Results We have analysed 42 patients divided into 2 groups: 33 patients (1–6 months, mean weight 6.5 ± 1.3 kg) and 9 patients (6–15 months, mean weight 10.6 ± 2.4 kg). No adverse effects in any patients and none required discontinuation of treatment. In the first group the median HR centile was 50th at baseline, 41thafter 1month and 44th at the end of treatment. In the second group the median HR centile was 43th at baseline, 34th after 1 month and 37th at the end of treatment.
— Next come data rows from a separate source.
(** * Data-Science-Infinity: the model-building scripts

    A shallow embedding of
      - [Machine Learning/Model Building/201_Logistic_Regression_Basic.py]
      - [Machine Learning/Model Building/204_Classification_Tree_Advanced.py]

    Both files are straight-line scripts over pandas, scikit-learn,
    feature_engine, numpy and matplotlib.  The libraries are not part of the
    repository, so their behaviour is a parameter ([Lib.World]); what is
    embedded is the scripts' own control and data flow: which call is made
    with which arguments, in which order, what happens to each returned
    value, and what an exception does.

    Effects.  A script statement either returns or raises; the scripts have
    no [try].  A run is therefore a value of [Py A]: the outcome together
    with the log of the library calls made so far (a writer monad with
    exceptions).  Every call appends one [event].

    Objects.  An estimator and the one-hot encoder are records that hold
    their constructor arguments and what [fit] stored; a method that
    mutates its object returns the updated record, which the script goes on
    with.  [drop(..., inplace = True)] and [dropna(inplace = True)] rebind
    the only name the frame has.  [import] statements are not modelled.

    Numbers.  The scores returned by sklearn.metrics are finite floats in
    [0, 1]; the scripts only compare them ([max], [list.index]) and hand
    them on.  Comparison of finite floats is exact, so a score is modelled
    as a rational and [==] as [Qeq_bool].

    Randomness.  A library function that draws random numbers is a function
    of the generator it is handed: a generator seeded with the
    [random_state] it was given, or the process-wide one, whose state
    ([ambient]) differs from run to run. *)

From Stdlib Require Import List String ZArith QArith Bool Lia.
Import ListNotations.
Open Scope string_scope.
Open Scope list_scope.
Fixpoint parse_from (st : frame * list frame) (ts : list token)
  : option (list directive) :=
  match ts with
  | [] =>
      match st with
      | ({| fr_words := []; fr_done := ds |}, []) => Some (rev ds)
      | _ => None
      end
  | t :: r =>
      match parse_step st t with
      | Some st' => parse_from st' r
      | None => None
      end
  end.

Definition parse (s : string) : option (list directive) :=
  parse_from ({| fr_words := []; fr_done := [] |}, []) (lex s).

(** The directives of a block with a given name, in the order written. *)
Definition named (n : string) (ds : list directive) : list directive :=
  filter (fun d => String.eqb (dir_name d) n) ds.

End Conf.

(** ** Regular expressions of [rewrite] *)

Module Regex.

(** The constructs the configuration uses: literal characters, [.], the
    anchors [^] and [$], [?], [*] and capturing groups. *)
Inductive regex :=
| RChar (c : ascii)
| RAny
| RBol
| REol
| REps
| RSeq (r1 r2 : regex)
| ROpt (r : regex)
| RStar (r : regex)
| RGroup (n : nat) (r : regex).

Definition seq_of (atoms_rev : list regex) : regex :=
  fold_left (fun acc a => RSeq a acc) atoms_rev REps.

Record pstate := {
  atoms : list regex;                 (* of the sequence being read, last first *)
  opened : list (nat * list regex);   (* the groups not yet closed *)
  next_group : nat
}.

Definition postfix (f : regex -> regex) (st : pstate) : option pstate :=
  match atoms st with
  | a :: r =>
      Some {| atoms := f a :: r; opened := opened st;
              next_group := next_group st |}
  | [] => None
  end.

Definition push (a : regex) (st : pstate) : option pstate :=
  Some {| atoms := a :: atoms st; opened := opened st;
          next_group := next_group st |}.

Definition unsupported (c : ascii) : bool :=
  existsb (Ascii.eqb c) ["|"; "["; "]"; "{"; "}"; "+"; backslash]%char.

Definition pstep (st : pstate) (c : ascii) : option pstate :=
  if Ascii.eqb c "(" then
    Some {| atoms := []; opened := (next_group st, atoms st) :: opened st;
            next_group := S (next_group st) |}
  else if Ascii.eqb c ")" then
    match opened st with
    | (n, outer) :: rest =>
        Some {| atoms := RGroup n (seq_of (atoms st)) :: outer; opened := rest;
                next_group := next_group st |}
    | [] => None
    end
  else if Ascii.eqb c "?" then postfix ROpt st
  else if Ascii.eqb c "*" then postfix RStar st
  else if Ascii.eqb c "." then push RAny st
  else if Ascii.eqb c "^" then push RBol st
  else if Ascii.eqb c dollar then push REol st
  else if unsupported c then None
  else push (RChar c) st.

Fixpoint pfrom (st : pstate) (s : string) : option regex :=
  match s with
  | EmptyString =>
      match opened st with
      | [] => Some (seq_of (atoms st))
      | _ :: _ => None
      end
  | String c r =>
      match pstep st c with
      | Some st' => pfrom st' r
      | None => None
      end
  end.

Definition compile (s : string) : option regex :=
  pfrom {| atoms := []; opened := []; next_group := 1 |} s.

(** Captured groups, the latest first. *)
Definition captures := list (nat * string).

Fixpoint capture (n : nat) (c : captures) : string :=
  match c with
  | [] => EmptyString
  | (m, v) :: r => if Nat.eqb m n then v else capture n r
  end.

Definition cont := string -> captures -> option captures.

(** Greedy repetition: one more round of [body] as long as it consumes
    something, then the rest; [n] bounds the rounds by the length left. *)
Fixpoint star_loop (body : string -> captures -> cont -> option captures)
    (k : cont) (n : nat) (s : string) (caps : captures) : option captures :=
  match n with
  | 0 => k s caps
  | S n' =>
      match body s caps
              (fun s' c' =>
                 if Nat.ltb (String.length s') (String.length s)
                 then star_loop body k n' s' c' else None) with
      | Some res => Some res
      | None => k s caps
      end
  end.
In the first group the mean SF was 39% at baseline, 40% and 40% at the end of treatment: the mean EF was respectively 74.5%, 72% and 73%. For the second group the mean SF was 38%, 39% and 39%: the mean EF respectively was 73.1% at baseline, 74% after 1 month and 74.2% at the end of treatment.
Conclusion In our study we have observed signs of rapid involution of hemangioma within the 2–3 first weeks of treatment in all patients. All patients have responded well to treatment, with no side effects and especially no cardiac effect.